Output nothing but the lines from the first line of the entries to the line with "destruct (PATH_OP_STASH st !! _); [|done].", inclusive, exactly as they read.
----
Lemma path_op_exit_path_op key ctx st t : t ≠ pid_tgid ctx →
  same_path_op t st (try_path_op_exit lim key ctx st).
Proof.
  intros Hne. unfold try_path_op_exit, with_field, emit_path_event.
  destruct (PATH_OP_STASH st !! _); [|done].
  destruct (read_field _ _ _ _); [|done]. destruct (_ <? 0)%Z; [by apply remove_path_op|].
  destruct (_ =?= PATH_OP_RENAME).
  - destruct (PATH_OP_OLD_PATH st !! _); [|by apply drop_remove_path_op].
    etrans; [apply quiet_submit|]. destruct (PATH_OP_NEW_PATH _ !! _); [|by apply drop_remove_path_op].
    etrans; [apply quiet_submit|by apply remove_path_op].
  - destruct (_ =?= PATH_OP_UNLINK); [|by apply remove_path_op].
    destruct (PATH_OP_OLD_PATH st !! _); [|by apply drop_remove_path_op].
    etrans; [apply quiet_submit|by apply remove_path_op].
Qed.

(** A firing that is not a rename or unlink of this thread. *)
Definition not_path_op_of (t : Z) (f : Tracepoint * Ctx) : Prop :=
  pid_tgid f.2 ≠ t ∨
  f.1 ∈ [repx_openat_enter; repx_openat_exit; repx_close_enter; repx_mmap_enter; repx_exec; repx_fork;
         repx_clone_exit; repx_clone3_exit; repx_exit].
----
Output:
Lemma path_op_exit_path_op key ctx st t : t ≠ pid_tgid ctx →
  same_path_op t st (try_path_op_exit lim key ctx st).
Proof.
  intros Hne. unfold try_path_op_exit, with_field, emit_path_event.
  destruct (PATH_OP_STASH st !! _); [|done].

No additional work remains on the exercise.